Es geht um die CIA-Verhörmethoden

Trotz seiner Krankheit verfolgt McCain die Politik in Washington und meldet sich auch immer wieder zu Themen um Geheimdienste und Militär zu Wort. Am Mittwoch sprach er sich gegen eine Bestätigung Haspels als CIA-Chefin aus. Er rief seine Kollegen dazu auf, die Wunschkandidatin des Präsidenten abzulehnen. Haspel braucht die Zustimmung des Senats, um die Leitung des Geheimdienstes zu übernehmen.

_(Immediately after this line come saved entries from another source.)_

(* ===== verification/PackratDefects.v ===== *)
(** The packrat parser on concrete grammars: left recursion, and where the code
    departs from its documentation. *)

From S2P Require Import Prelude Stream BitWriter Charset CArray Token Parser Combinators.
From S2P Require Import Packrat.

Definition no_cont : nat -> option HParsedToken -> Z -> PM ptr := fun _ _ _ => mret None.

(** Build a parser and run h_packrat_parse on a buffer. *)
Definition packrat_parse (m : PM ptr) (input : list Z) : outcome (option HParseResult) :=
  '(p, st) ← m initial_store;
  '(r, _) ← h_packrat_parse no_cont 50 50 st p (buffer_stream input);
  Ok r.

(** * Left recursion *)

(** E -> E '-' digit | digit, then the end of the input *)
Definition minus_grammar : PM ptr :=
  d ← h_ch_range__m 48 57;
  m ← h_ch__m 45;
  e ← h_indirect__m;
  s ← h_sequence__mv e [m; d; None];
  c ← h_choice__mv s [d; None];
  _ ← h_bind_indirect e c;
  z ← h_end_p__m;
  h_left__m e z.

(** The shape of a token: sequences as lists of shapes, numbers as themselves. *)
Inductive shape := Num (n : Z) | Nil | Cons (x s : shape) | Other.
Fixpoint shape_of (fuel : nat) (t : option HParsedToken) : shape :=
  match fuel, t with
  | S fuel, Some t =>
      match tok_data t with
      | TT_UINT n => Num n
      | TT_SEQUENCE s => foldr (fun x s => Cons (shape_of fuel x) s) Nil (ca_contents s)
      | _ => Other
      end
  | _, _ => Other
  end.

(** Left recursion is parsed by growing a seed: the grammar of subtraction,
    whose rule starts with itself, parses "1-2-3" to the left-associative tree,
    and does not accept "1-". *)
Theorem h_do_parse_left_recursion :
  (exists r, packrat_parse minus_grammar [49; 45; 50; 45; 51] = Ok (Some r) /\
     shape_of 9 (ast r) = 
       Cons (Cons (Num 49) (Cons (Num 45) (Cons (Num 50) Nil))) (Cons (Num 45) (Cons (Num 51) Nil))) /\
  packrat_parse minus_grammar [49; 45] = Ok None.
Proof. split; [eexists; split|]; vm_compute; reflexivity. Qed.

(** * Lengths *)

Definition two_chars (f : ptr -> ptr -> PM ptr) : PM ptr :=
  a ← h_ch__m 97; b ← h_ch__m 97; f a b.

(** The documentation of h_butnot and of h_difference (src/src/hammer.h) are
    each other's: on two matches of the same length h_butnot fails and
    h_difference succeeds. *)
Theorem h_butnot_difference_same_length :
  packrat_parse (two_chars h_butnot__m) [97] = Ok None /\
  packrat_parse (two_chars h_difference__m) [97] =
    Ok (Some (mkResult (Some (new_tok (TT_UINT 97))) 8)).
Proof. split; vm_compute; reflexivity. Qed.

(** 'a' 'b', with the result of 'a' *)
Definition left_ab (f : ptr -> ptr -> PM ptr) : PM ptr :=
  a ← h_ch__m 97; b ← h_ch__m 98; l ← h_left__m a b; f l a.

(** A result that is handed on keeps the length of the inner match: h_left of
    two characters counts as one character long, and h_butnot rejects the
    16-bit match of "ab" against the 8-bit match of "a". *)
Theorem h_butnot_forwarded_length :
  packrat_parse (left_ab (fun l _ => mret l)) [97; 98] =
    Ok (Some (mkResult (Some (new_tok (TT_UINT 97))) 8)) /\
  packrat_parse (left_ab h_butnot__m) [97; 98] = Ok None.
Proof. split; vm_compute; reflexivity. Qed.

(** * Repetitions that do not advance *)

Lemma h_do_parse_epsilon lf fuel e q st :
  ps_parsers st !! e = Some q -> p_env q = epsilon_vt -> is_overrun (ps_stream st) = false ->
  exists r st', h_do_parse no_cont lf (S fuel) (Some e) st = Ok (Some r, st') /\
    ps_parsers st' = ps_parsers st /\ ps_stream st' = ps_stream st /\
    ps_results st' !! r = Some (mkResult None 0).
Proof.
  intros Hq He Ho. destruct st as [ps c s l h sy rs vs ls hs]. simpl in *.
  exists (length rs). eexists. cbn [h_do_parse].
  unfold h_do_parse_body, mbind, ST_bind, get, gets, lift, parser_at. simpl.
  rewrite Hq. simpl. rewrite He. simpl. unfold parse_uncached. simpl.
  unfold perform_lowlevel_parse, mbind, ST_bind, gets, get, lift, parser_at. simpl.
  rewrite Hq. simpl. rewrite He. simpl.
  unfold parse_epsilon, new_result, finish_result, load_result, result_at, store_result,
    mbind, ST_bind, gets, modify. simpl.
  rewrite list_lookup_middle by done. simpl. rewrite Z.sub_diag. simpl.
  change (sint64 (uint64 0)) with 0. rewrite Ho. simpl. rewrite Ho.
  unfold cache_result, cached_result, new_value, cache_put, mbind, ST_bind, gets, modify. simpl.
  split; [reflexivity|]. simpl. split_and!; try done.
  rewrite list_lookup_insert_eq by (rewrite length_app; simpl; lia). done.
Qed.

Lemma many_loop_epsilon lf env e q fuel st seq count bak :
  rp_min_p env = true -> rp_sep env = None -> rp_p env = Some e ->
  ps_parsers st !! e = Some q -> p_env q = epsilon_vt -> is_overrun (ps_stream st) = false ->
  many_loop (h_do_parse no_cont lf (S fuel)) lf env seq count bak st = OutOfFuel.
Proof.
  intros Hm Hs Hp Hq He Ho. generalize lf at 2 as k. intros k.
  revert st seq count bak Hq Ho. induction k as [|k IH]; intros st seq count bak Hq Ho;
    cbn [many_loop]; rewrite Hm; cbn [orb]; [done|].
  rewrite Hs, bool_decide_false, andb_false_r by (by intros H). rewrite Hp.
  destruct (h_do_parse_epsilon lf fuel e q st Hq He Ho) as (r & st' & E & Hps & Hst & Hr).
  unfold mbind, ST_bind, gets, mret, ST_ret. cbn iota beta. cbn [negb].
  match goal with |- context [h_do_parse no_cont lf (S fuel) (Some e) st] => rewrite E end.
  unfold load_result, result_at. simpl. rewrite Hr. simpl.
  apply IH; [by rewrite Hps|by rewrite Hst].
Qed.

Lemma many_loop_no_fuel lf env seq count bak st :
  rp_min_p env = true -> rp_sep env = None ->
  many_loop (h_do_parse no_cont lf 0) lf env seq count bak st = OutOfFuel.
Proof.
  intros Hm Hs. destruct lf as [|k] eqn:E at 2; cbn [many_loop]; rewrite Hm; cbn [orb]; [done|].
  rewrite Hs, bool_decide_false, andb_false_r by (by intros H). done.
Qed.

(** The first call of h_packrat_parse enters the parser itself. *)
Lemma packrat_enters lf fuel ps p q s :
  ps !! p = Some q -> higher (p_env q) = true ->
  (forall st, ps_parsers st = ps -> ps_stream st = s ->
     vt_parse (h_do_parse no_cont lf fuel) lf no_cont (p_env q) st = OutOfFuel) ->
  h_packrat_parse no_cont lf (S fuel) ps (Some p) s = OutOfFuel.
Proof.
  intros Hq Hh Hv. unfold h_packrat_parse. cbn [h_do_parse]. unfold h_do_parse_body.
  unfold mbind, ST_bind, get, gets, lift, parser_at, outcome_bind. simpl. rewrite Hq. simpl. rewrite Hh.
  unfold recall, cache_get, heads_get, mbind, ST_bind, gets. simpl. rewrite !lookup_empty.
  simpl. unfold parse_uncached, begin_uncached, new_lr, cached_lr, new_value, cache_put,
    perform_lowlevel_parse, modify, mbind, ST_bind, get, gets, lift, parser_at. simpl.
  rewrite Hq. simpl. by rewrite Hv.
Qed.

(** A repetition of a parser that can succeed without input never ends:
    h_many of epsilon exhausts every bound on the depth of the recursion and on
    the number of rounds, on every input. *)
Theorem h_many_epsilon_diverges lf fuel s :
  is_overrun s = false ->
  exists p st, (e ← h_epsilon_p__m; h_many__m e) initial_store = Ok (p, st) /\
    h_packrat_parse no_cont lf fuel st p s = OutOfFuel.
Proof.
  intros Ho. do 2 eexists. split; [reflexivity|]. destruct fuel as [|fuel]; [done|].
  eapply packrat_enters; [reflexivity|done|]. intros st Hps Hs.
  cbn [vt_parse p_env]. unfold parse_many, mbind at 1, ST_bind at 1, gets.
  unfold mbind, ST_bind.
  match goal with |- context [many_loop ?d ?k ?env ?seq 0 ?b st] =>
    assert (many_loop d k env seq 0 b st = OutOfFuel) as -> end; [|done].
  destruct fuel as [|fuel]; [by apply many_loop_no_fuel|].
  eapply many_loop_epsilon; [done..|by rewrite Hps|done|by rewrite Hs].
Qed.

(** * Witness *)

Lemma h_many_epsilon_diverges_witness :
  exists p st, (e ← h_epsilon_p__m; h_many__m e) initial_store = Ok (p, st) /\
    h_packrat_parse no_cont 50 50 st p (buffer_stream [97]) = OutOfFuel.
Proof. apply (h_many_epsilon_diverges 50 50 (buffer_stream [97])). reflexivity. Defined.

Er respektiere Haspel, aber ihre Einlassungen bei ihrer jüngsten Anhörung vor dem Senat hätten ihre Verwicklung in die brutalen CIA-Verhörmethoden nach den Terroranschlägen vom 11. September 2001 nicht zufriedenstellend erklärte, sagte McCain.

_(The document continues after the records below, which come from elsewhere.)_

Lemma vm_bytes_ok k off heads_n heads_p live ret :
  0 <= off -> off + Z.of_nat k = len + 1 ->
  heads_wf off heads_n -> sarray_wf heads_p -> sa_capacity heads_p = n ->
  0 <= live -> (0 < live -> 0 < sa_used heads_n) -> (forall t, ret = Some t -> accepts t) ->
  exists r, vm_bytes prog input k off heads_n heads_p live ret = Ok r /\
    forall t, r = Some t -> accepts t.
Proof.
  revert off heads_n heads_p live ret.
  induction k as [|k IH]; intros off heads_n heads_p live ret Hoff Hk Hn Hp Hcp Hlive Hu Hret;
    [by exists ret|].
  cbn [vm_bytes].
  assert ((if off =? len then Ok 0 else deref OutOfBounds (input !! Z.to_nat off)) =
    Ok (byte_of off)) as ->.
  { unfold byte_of. destruct (Z.eqb_spec off len); [done|].
    destruct (lookup_lt_is_Some_2 input (Z.to_nat off)) as [x Hx]; [lia|]. by rewrite Hx. }
  cbn [mbind outcome_bind]. destruct (Z.eqb_spec live 0); [by exists ret|].
  destruct (foreach_ok heads_n (hw_wf _ _ Hn)) as (kvs & -> & Hkv & _); [lia|].
  cbn [mbind outcome_bind].
  destruct (vm_heads_ok off kvs (mkVm (h_sarray_clear heads_p)
    (replicate (length (pr_insns prog)) 0) [] ret 0)) as (s' & -> & Hinv'); [lia| | |done|].
  - by apply vm_inv_start.
  - eapply list.Forall_impl; [exact Hkv|]. intros [ip t] [Hip Ht]. simpl in *.
    rewrite (hw_capacity _ _ Hn) in Hip. split; [done|]. apply (hw_path _ _ Hn); [lia|done].
  - cbn [mbind outcome_bind]. pose proof (vi_live _ _ Hinv'). apply IH; try apply Hinv'; try lia.
    + apply (hw_wf _ _ Hn).
    + apply (hw_capacity _ _ Hn).
Qed.
End machine.

Lemma rvm_trace_ok prog input memory1 memory2 :
  prog_safe prog ->
  length memory1 = length (pr_insns prog) -> length memory2 = length (pr_insns prog) ->
  Forall (fun nd => 0 <= sn_index nd) memory1 -> Forall (fun nd => 0 <= sn_index nd) memory2 ->
  exists r, rvm_trace prog input memory1 memory2 = Ok r /\
    forall t, r = Some t -> accepts prog input t.
Proof.
  intros Hsafe Hl1 Hl2 Hm1 Hm2. pose proof (ps_size _ Hsafe) as Hn.
  assert (sa_capacity (h_sarray_new memory1) = pr_length prog) as Hc1
    by (unfold pr_length; simpl; by rewrite Hl1).
  unfold rvm_trace.
  destruct (set_lookup_ok (h_sarray_new memory1) 0 [mkTrace SVM_NOP 0 0] (sarray_new_wf _ Hm1))
    as (heads & -> & Hwf & Hc & Hu & Hl & Ho); [lia|].
  cbn [mbind outcome_bind]. apply vm_bytes_ok; try done; try lia.
  - split; [done|lia|]. intros ip t Hip Ht. destruct (decide (ip = 0)) as [->|Hne].
    + rewrite Hl in Ht. injection Ht as <-. constructor.
    + rewrite Ho, lookup_unused in Ht by done. done.
  - by apply sarray_new_wf.
  - unfold pr_length. simpl. by rewrite Hl2.
Qed.

Lemma rvm_trace_accepts prog input memory1 memory2 t :
  prog_safe prog ->
  length memory1 = length (pr_insns prog) -> length memory2 = length (pr_insns prog) ->
  Forall (fun nd => 0 <= sn_index nd) memory1 -> Forall (fun nd => 0 <= sn_index nd) memory2 ->
  rvm_trace prog input memory1 memory2 = Ok (Some t) -> accepts prog input t.
Proof.
  intros Hs H1 H2 H3 H4 Ht. destruct (rvm_trace_ok prog input memory1 memory2 Hs H1 H2 H3 H4) as (r & E & Hr).
  apply Hr. congruence.
Qed.

Lemma path_off prog input off ip t : path prog input off ip t -> 0 <= off.
Proof. induction 1; lia. Qed.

Zudem habe Haspel nicht überzeugend Rechenschaft über Fehler abgelegt, die die USA mit der Folter von Gefangenen begangen hätten. Methoden, die Amerika für die nationale Sicherheit anwende, müssten genauso rechtschaffen sein wie die Werte, die Amerikaner selbst lebten und in der Welt hochhalten wollten, mahnte der republikanische Präsidentschaftskandidat von 2008.

McCain will Trump nicht auf seiner Beerdigung

McCain war während des Vietnam-Kriegs in Gefangenschaft geraten und in der Haft gefoltert worden. Er gilt als ein erklärter Gegner brutaler Verhörmethoden. Er wird voraussichtlich nicht an der Abstimmung über die Personalie Haspel im Senat teilnehmen können. Die Republikaner haben dort 51, die Demokraten 49 Sitze.

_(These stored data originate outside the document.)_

(* ===== verification/RegexCompile.v ===== *)
(** The compiler of the regular back end: the programs it returns are safe for
    the byte machine, and compilation does not fail on the parsers it accepts;
    with the exception of ignored parsers that do not compile. [limited] compares
    compiling with little memory and with all that it asks for. *)

From S2P Require Import Prelude Stream Charset CArray Token Parser Validity SArray Regex.
From S2P Require Import RegexVM.

(** * The arrays of the program *)

Definition cap_ok (count cap : Z) : Prop :=
  count = 0 \/ (count < cap /\ exists k, 0 <= k /\ cap = 2 ^ k).

(** [count & (count + 1)] is 0 only when [count + 1] is a power of two. *)
Lemma land_succ_pow2 c : 0 <= c -> Z.land c (c + 1) = 0 -> exists k, 0 <= k /\ c + 1 = 2 ^ k.
Proof.
  intros Hc Hl. exists (Z.log2 (c + 1)). split; [apply Z.log2_nonneg|].
  destruct (Z.log2_spec (c + 1)) as [H1 H2]; [lia|].
  destruct (Z.eq_dec (c + 1) (2 ^ Z.log2 (c + 1))) as [|Hne]; [done|]. exfalso.
  assert (0 < 2 ^ Z.log2 (c + 1)) by (apply Z.pow_pos_nonneg; [lia|apply Z.log2_nonneg]).
  assert (Z.testbit (Z.land c (c + 1)) (Z.log2 (c + 1)) = true) as Hb; [|by rewrite Hl, Z.bits_0 in Hb].
  rewrite Z.land_spec, (Z.bit_log2 (c + 1)) by lia.
  assert (Z.log2 c = Z.log2 (c + 1)) as <-; [|rewrite Z.bit_log2; [done|lia]].
  apply Z.log2_unique; [apply Z.log2_nonneg|lia].
Qed.

Lemma land_pred_pow2 k : 0 <= k -> Z.land (2 ^ k - 1) (2 ^ k - 1 + 1) = 0.
Proof.
  intros Hk. rewrite Z.land_comm, land_ones_mod by lia.
  replace (2 ^ k - 1 + 1) with (2 ^ k) by lia. apply Z.mod_same. lia.
Qed.

Lemma scale_ok realloc_ok count cap :
  0 <= count -> cap_ok count cap ->
  (exists cap', scale realloc_ok count cap = Ok cap' /\ count < cap' /\ cap_ok (count + 1) cap') \/
  (scale realloc_ok count cap = Fault Longjmp /\ exists n, realloc_ok n = false).
Proof.
  intros Hc Hcap. unfold scale. destruct (Z.eqb_spec (Z.land count (count + 1)) 0) as [Hl|Hl].
  - destruct (land_succ_pow2 count Hc Hl) as (k & Hk & Ek).
    destruct (realloc_ok ((count + 1) * 2)) eqn:Er; [left|right; eauto].
    exists ((count + 1) * 2). split; [done|]. split; [lia|]. right. split; [lia|].
    exists (k + 1). split; [lia|]. rewrite Z.pow_add_r by lia. lia.
  - left. exists cap. split; [done|]. destruct Hcap as [->|(Hlt & k & Hk & ->)]; [done|].
    split; [done|]. right. split; [|eauto].
    destruct (Z.eq_dec (count + 1) (2 ^ k)) as [E|]; [|lia]. exfalso. apply Hl.
    replace count with (2 ^ k - 1) by lia. by apply land_pred_pow2.
Qed.

(** * Programs under construction *)

(** Jumps lead to instructions or to the end of the code so far. *)
Definition target_ok (p : HRVMProg) (insn : HRVMInsn) : Prop :=
  match op insn with
  | RVM_GOTO | RVM_FORK => arg insn <= pr_length p
  | RVM_ACTION => arg insn < pr_action_count p
  | _ => True
  end.

Definition is_jump (o : HRVMOp) : Prop := o = RVM_GOTO \/ o = RVM_FORK.

(** [pend] lists the jumps that still have to be patched. What is said of the
    instructions holds while addresses fit in 16 bits. *)
Record prog_wf (p : HRVMProg) (pend : list Z) : Prop := {
  pw_insns_cap : cap_ok (pr_length p) (pr_insns_cap p);
  pw_actions_cap : cap_ok (pr_action_count p) (pr_actions_cap p);
  pw_insns : pr_length p <= 65536 -> forall i insn, pr_insns p !! i = Some insn ->
    0 <= arg insn /\ (Z.of_nat i ∈ pend \/ target_ok p insn);
  pw_pend : pr_length p <= 65536 -> forall i, i ∈ pend ->
    0 <= i /\ exists insn, pr_insns p !! Z.to_nat i = Some insn /\ is_jump (op insn);
}.

Definition grows (p p' : HRVMProg) : Prop :=
  pr_length p <= pr_length p' /\ pr_action_count p <= pr_action_count p'.
#[global] Instance grows_preorder : PreOrder grows.
Proof. split; [intros p; split; lia|intros p q r [] []; split; lia]. Qed.

Lemma target_ok_grows p p' insn : grows p p' -> target_ok p insn -> target_ok p' insn.
Proof. intros []. unfold target_ok. destruct (op insn); lia. Qed.

Lemma prog_wf_pend p pend pend' :
  prog_wf p pend -> (forall i, i ∈ pend <-> i ∈ pend') -> prog_wf p pend'.
Proof.
  intros [H1 H2 H3 H4] He. split; try done.
  - intros Hs i insn Hi. rewrite <- He. by apply H3.
  - intros Hs i. rewrite <- He. by apply H4.
Qed.

Lemma pr_length_nonneg p : 0 <= pr_length p.
Proof. unfold pr_length. lia. Qed.
Lemma pr_action_count_nonneg p : 0 <= pr_action_count p.
Proof. unfold pr_action_count. lia. Qed.
Lemma uint16_le z : 0 <= z -> 0 <= uint16 z <= z.
Proof.
  intros. pose proof (wrapu_range 16 z). unfold wrapu in *.
  pose proof (Z.mod_le z (2 ^ 16)). lia.
Qed.
Lemma uint16_small z : 0 <= z < 65536 -> uint16 z = z.
Proof. intros. apply wrapu_small. by change (2 ^ 16) with 65536. Qed.

(** ** Weakest preconditions *)

Section wp.
Context (realloc_ok : Z -> bool).

(** [m] ends in [Q], or reallocation fails; no other fault. *)
Definition wp {A} (m : R A) (Q : A -> HRVMProg -> Prop) (p : HRVMProg) : Prop :=
  match m p with
  | Ok (a, p') => Q a p'
  | Fault f => f = Longjmp /\ exists n, realloc_ok n = false
  | OutOfFuel => False
  end.

Lemma wp_ret {A} (a : A) Q p : Q a p -> wp (mret a) Q p.
Proof. done. Qed.

Lemma wp_bind {A B} (m : R A) (k : A -> R B) Q p :
  wp m (fun a p' => wp (k a) Q p') p -> wp (m ≫= k) Q p.
Proof. unfold wp, mbind, ST_bind. by destruct (m p) as [[a p']| |]. Qed.

Lemma wp_mono {A} (m : R A) (Q Q' : A -> HRVMProg -> Prop) p :
  wp m Q p -> (forall a p', Q a p' -> Q' a p') -> wp m Q' p.
Proof. unfold wp. destruct (m p) as [[a p']| |]; auto. Qed.

(** Adding an instruction; [pend] may grow by its address. *)
Lemma wp_insert_gen o a p pend pend' Q :
  prog_wf p pend -> 
  (pend' = pend /\ (pr_length p < 65536 -> target_ok p (mkInsn o (uint16 a))) \/
   is_jump o /\ pend' = uint16 (pr_length p) :: pend) ->
  (forall p', grows p p' -> pr_length p' = pr_length p + 1 -> prog_wf p' pend' ->
     pr_insns p' = pr_insns p ++ [mkInsn o (uint16 a)] ->
     Q (uint16 (pr_length p)) p') ->
  wp (h_rvm_insert_insn realloc_ok o a) Q p.
Proof.
  intros Hwf Hpend HQ. unfold wp, h_rvm_insert_insn.
  destruct (scale_ok realloc_ok (pr_length p) (pr_insns_cap p)) as [(cap & -> & Hlt & Hcap)|[-> Hn]];
    [apply pr_length_nonneg|apply Hwf| |by split].
  cbn [mbind outcome_bind]. destruct (Z.ltb_spec (pr_length p) cap); [|lia].
  set (p' := mkProg _ _ _ _).
  assert (pr_length p' = pr_length p + 1) as Hl.
  { unfold p', pr_length. cbn [pr_insns]. rewrite length_app. simpl. lia. }
  assert (grows p p') as Hg by (split; [lia|by unfold p', pr_action_count]).
  apply HQ; try done. destruct Hwf as [H1 H2 H3 H4]. split.
  - rewrite Hl. exact Hcap.
  - exact H2.
  - intros Hs i insn Hi. cbn [pr_insns] in Hi. apply lookup_app_Some in Hi as [Hi|[Hge Hi]].
    + destruct (H3 ltac:(lia) i insn Hi) as [Ha Ht]. split; [done|].
      destruct Ht as [Ht|Ht]; [left|right; by eapply target_ok_grows].
      destruct Hpend as [[-> _]|[_ ->]]; [done|by right].
    + apply list_lookup_singleton_Some in Hi as [Hi <-]. cbn [arg].
      split; [apply wrapu_range; lia|]. destruct Hpend as [[-> Ht]|[Hj ->]].
      * right. eapply target_ok_grows; [done|]. apply Ht. lia.
      * left. rewrite uint16_small by (pose proof (pr_length_nonneg p); lia).
        unfold pr_length. replace (Z.of_nat i) with (Z.of_nat (length (pr_insns p))) by lia. by left.
  - intros Hs i Hi. cbn [pr_insns].
    assert (forall j, j ∈ pend -> 0 <= j /\ exists insn,
      (pr_insns p ++ [mkInsn o (uint16 a)]) !! Z.to_nat j = Some insn /\ is_jump (op insn)) as Hold.
    { intros j Hj. destruct (H4 ltac:(lia) j Hj) as (Hj0 & insn & E & Hjmp). split; [done|].
      exists insn. split; [|done]. by apply lookup_app_l_Some. }
    destruct Hpend as [[-> _]|[Hj ->]]; [by apply Hold|].
    apply elem_of_cons in Hi as [->|Hi]; [|by apply Hold].
    rewrite uint16_small by (pose proof (pr_length_nonneg p); lia).
    split; [apply pr_length_nonneg|]. exists (mkInsn o (uint16 a)). split; [|done].
    unfold p', pr_length. cbn [pr_insns]. rewrite Nat2Z.id. by apply list_lookup_middle.
Qed.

Trump selbst hatte sich im Wahlkampf 2015 über McCains Kriegsgefangenschaft mokiert. «Ich mag Leute, die nicht gefangen wurden, okay.» Ein ehemaliger Luftwaffengeneral nahm dies in der Haspel-Diskussion wieder auf: Thomas McInerney bezeichnete McCain beim Fernsehsender Fox als «Singvogel John», der als Kriegsgefangener den Nordvietnamesen Informationen gegeben habe. Der Sender entschuldigte sich später indirekt für den Kommentar und kündigte an, McInerney nicht mehr auftreten lassen zu wollen.

McCain ist ein harter Kritiker Trumps, das Verhältnis der beiden gilt als zerrüttet. Vor einigen Tagen hat McCain klar gemacht, dass er nicht wolle, dass der Präsident an seiner Beerdigung teilnehme.